***** ENTRIES SUPPLIED
Lemma trace_succeeds_iff (contour : list Point) :
  contour <> [] ->
  (well_formed contour <-> exists path, order_path contour = Some (Ok path)) /\
  ((exists p, In p contour /\ length p < 2) ->
   order_path contour = Some (Raise IndexError)).
Proof.
  intro Hne.
  assert (Hiff : well_formed contour <->
                 exists path, order_path contour = Some (Ok path)).
  { split.
    - intro Hwf.
      destruct (tour_total contour Hwf Hne)
        as (p0 & s & Hp0 & Htour & Hreach & _).
      destruct (draw_line_total (point s) p0 divider) as [line Hline].
      { now apply reachable_point with contour. }
      { apply nth_error_In in Hp0. unfold well_formed in Hwf.
        rewrite Forall_forall in Hwf. now apply Hwf. }
      exists (contour_final s ++ line).
      rewrite (order_path_tour contour s Htour). unfold close_tour.
      rewrite (proj2 (getitem_Ok _ _ _) Hp0). cbn [bind].
      now rewrite Hline.
    - intros [path Hpath].
      pose proof Hpath as Hinv. apply order_path_inv in Hinv as (s & Htour & Hclose).
      unfold close_tour in Hclose.
      apply bind_Ok in Hclose as (c0 & Hc0 & Hclose).
      apply bind_Ok in Hclose as (line & Hline & _).
      apply draw_line_Ok_lengths in Hline as [_ Hc0len].
      apply getitem_Ok in Hc0.
      unfold tour in Htour. rewrite (proj2 (getitem_Ok _ _ _) Hc0) in Htour.
      destruct contour as [|p0 rest] eqn:Hc; [contradiction|].
      rewrite <- Hc in *.
      assert (p0 = c0) by (rewrite Hc in Hc0; simpl in Hc0; congruence).
      subst p0.
      replace (length contour) with (S (length rest)) in Htour
        by (rewrite Hc; reflexivity).
      cbn [while_loop] in Htour.
      destruct (loop_body contour (initial c0)) as [f|e] eqn:Hbody;
        [|discriminate Htour].
      unfold loop_body in Hbody. cbn [initial point processed] in Hbody.
      destruct c0 as [|x c0']; [simpl in Hc0len; lia|].
      cbn [truthy] in Hbody.
      destruct (__find_nearest (x :: c0') contour [0]) as [r|e] eqn:Hfind;
        [|discriminate Hbody].
      unfold well_formed. apply Forall_forall. intros q Hq.
      apply In_nth_error in Hq as [j Hj].
      destruct j as [|j].
      + unfold Point in *. rewrite Hc0 in Hj. injection Hj as <-. exact Hc0len.
      + destruct (find_nearest_reads _ _ _ _ Hfind (S j) q Hj eq_refl)
          as [d Hd].
        now apply dist_Ok_lengths in Hd. }
  split; [exact Hiff|].
  intros (p & Hin & Hshort).
  destruct (trace_ends contour) as [[path|e] Hr].
  - exfalso. assert (Hwf : well_formed contour) by (apply Hiff; now exists path).
    unfold well_formed in Hwf. rewrite Forall_forall in Hwf.
    specialize (Hwf p Hin). lia.
  - now destruct e.
Qed.

(** On a non-empty contour the tracing code returns a path exactly when
    every point has at least two coordinates; as soon as one point has
    fewer (a slice of a two-dimensional image), it raises [IndexError]. *)
Theorem order_path_succeeds_iff (contour : list Point) :
  contour <> [] ->
  (well_formed contour <-> exists path, order_path contour = Some (Ok path)) /\
  ((exists p, In p contour /\ length p < 2) ->
   order_path contour = Some (Raise IndexError)).
Proof.
  apply trace_succeeds_iff.
Qed.

Lemma order_path_succeeds_iff_witness :
  (well_formed [[3]; [4]]%Z <->
   exists path, order_path [[3]; [4]]%Z = Some (Ok path)) /\
  ((exists p, In p [[3]; [4]]%Z /\ length p < 2) ->
   order_path [[3]; [4]]%Z = Some (Raise IndexError)).
Proof.
  apply (order_path_succeeds_iff [[3]; [4]]%Z). discriminate.
Defined.

(** A contour of a single point gives the path of two copies of that
    point: the closing segment from the point to itself. *)
Theorem single_point_path (x y : Z) (rest : list Z) :
  order_path [x :: y :: rest]
  = Some (Ok [[inject_Z x; inject_Z y]; [inject_Z x; inject_Z y]]).
Proof.
  unfold order_path, trace_contour.
  cbn [getitem nth_error length while_loop].
  assert (Hbody : loop_body [x :: y :: rest] (initial (x :: y :: rest))
                  = Ok (Break (initial (x :: y :: rest)))) by reflexivity.
  rewrite Hbody. unfold close_tour.
  cbn [getitem nth_error bind initial point contour_final].
  rewrite draw_line_same_point. reflexivity.
Qed.

(** * The contour positions of a slice *)

Lemma traverse_seq {B : Type} (f : nat -> result B) :
  forall n start bs,
    traverse f (seq start n) = Ok bs ->
    length bs = n /\
    forall i b, nth_error bs i = Some b -> f (start + i) = Ok b.
Proof.
  induction n as [|n IH]; intros start bs H; cbn [seq traverse] in H.
  - injection H as <-. split; [reflexivity|].
    intros [|i] b Hb; discriminate Hb.
  - apply bind_Ok in H as (b0 & Hb0 & H).
    apply bind_Ok in H as (bs' & Hbs' & H). injection H as <-.
    apply IH in Hbs' as [Hlen Hnth]. split; [simpl; now rewrite Hlen|].
    intros [|i] b Hb.
    + injection Hb as <-. now rewrite Nat.add_0_r.
    + replace (start + S i) with (S start + i) by lia. now apply Hnth.
Qed.

Lemma traverse_seq_total {B : Type} (f : nat -> result B) :
  forall n start,
    (forall i, i < n -> exists b, f (start + i) = Ok b) ->
    exists bs, traverse f (seq start n) = Ok bs.
Proof.
  induction n as [|n IH]; intros start Hf; cbn [seq traverse].
  - eexists. reflexivity.
  - destruct (Hf 0) as [b0 Hb0]; [lia|]. rewrite Nat.add_0_r in Hb0.
    destruct (IH (S start)) as [bs Hbs].
    { intros i Hi. destruct (Hf (S i)) as [b Hb]; [lia|].
      exists b. now replace (S start + i) with (start + S i) by lia. }
    rewrite Hb0, Hbs. eexists. reflexivity.
Qed.

Lemma contour_positions_spec (n : nat) (contour_tmp : list (list Z)) :
  contour_tmp <> [] -> rectangular n contour_tmp ->
  exists contour,
    contour_positions contour_tmp = Ok contour /\
    length contour = n /\
    Forall (fun p => length p = length contour_tmp) contour /\
    forall i j p,
      nth_error contour i = Some p -> j < length contour_tmp ->
      exists axis, nth_error contour_tmp j = Some axis /\
                   nth_error p j = nth_error axis i.
Proof.
  intros Hne Hrect. unfold contour_positions.
  destruct contour_tmp as [|first others] eqn:Hc; [contradiction|].
  rewrite <- Hc in *.
  assert (H0 : nth_error contour_tmp 0 = Some first) by now rewrite Hc.
  rewrite (proj2 (getitem_Ok _ _ _) H0). cbn [bind].
  assert (Hfirst : length first = n).
  { unfold rectangular in Hrect. rewrite Forall_forall in Hrect.
    apply Hrect. rewrite Hc. now left. }
  rewrite Hfirst.
  assert (Haxis : forall j, j < length contour_tmp ->
            exists axis, nth_error contour_tmp j = Some axis /\ length axis = n).
  { intros j Hj. destruct (nth_error contour_tmp j) as [axis|] eqn:Hn.
    - exists axis. split; [reflexivity|].
      unfold rectangular in Hrect. rewrite Forall_forall in Hrect.
      apply Hrect. now apply nth_error_In with j.
    - apply nth_error_None in Hn. lia. }
  destruct (traverse_seq_total
              (fun i => traverse
                 (fun j => axis <- getitem contour_tmp j ;; getitem axis i)
                 (seq 0 (length contour_tmp))) n 0) as [contour Hcontour].
  { intros i Hi. apply traverse_seq_total. intros j Hj.
    destruct (Haxis j Hj) as (axis & Haj & Hlen). cbn [Nat.add].
    rewrite (proj2 (getitem_Ok _ _ _) Haj). cbn [bind].
    destruct (nth_error axis i) as [v|] eqn:Hv.
    - exists v. now apply getitem_Ok.
    - apply nth_error_None in Hv. lia. }
  exists contour. split; [exact Hcontour|].
  apply traverse_seq in Hcontour as [Hlen Hnth]. split; [exact Hlen|]. split.
  - apply Forall_forall. intros p Hp. apply In_nth_error in Hp as [i Hi].
    apply Hnth in Hi. now apply traverse_seq in Hi as [Hl _].
  - intros i j p Hp Hj. destruct (Haxis j Hj) as (axis & Haj & Hal).
    exists axis. split; [exact Haj|].
    apply Hnth in Hp. cbn [Nat.add] in Hp.
    apply traverse_seq in Hp as [Hpl Hpn].
    destruct (nth_error p j) as [v|] eqn:Hv.
    + apply Hpn in Hv. cbn [Nat.add] in Hv.
      rewrite (proj2 (getitem_Ok _ _ _) Haj) in Hv. cbn [bind] in Hv.
      apply getitem_Ok in Hv. now rewrite Hv.
    + apply nth_error_None in Hv. lia.
Qed.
**********
WHAT YOU NEED TO DO:
Reproduce only the lines above, starting at the line with "as (p0 & s &" and ending at the line with "rewrite (order_path_tour contour", exactly as written.

RESPONSE TO THIS TASK:
        as (p0 & s & Hp0 & Htour & Hreach & _).
      destruct (draw_line_total (point s) p0 divider) as [line Hline].
      { now apply reachable_point with contour. }
      { apply nth_error_In in Hp0. unfold well_formed in Hwf.
        rewrite Forall_forall in Hwf. now apply Hwf. }
      exists (contour_final s ++ line).
      rewrite (order_path_tour contour s Htour). unfold close_tour.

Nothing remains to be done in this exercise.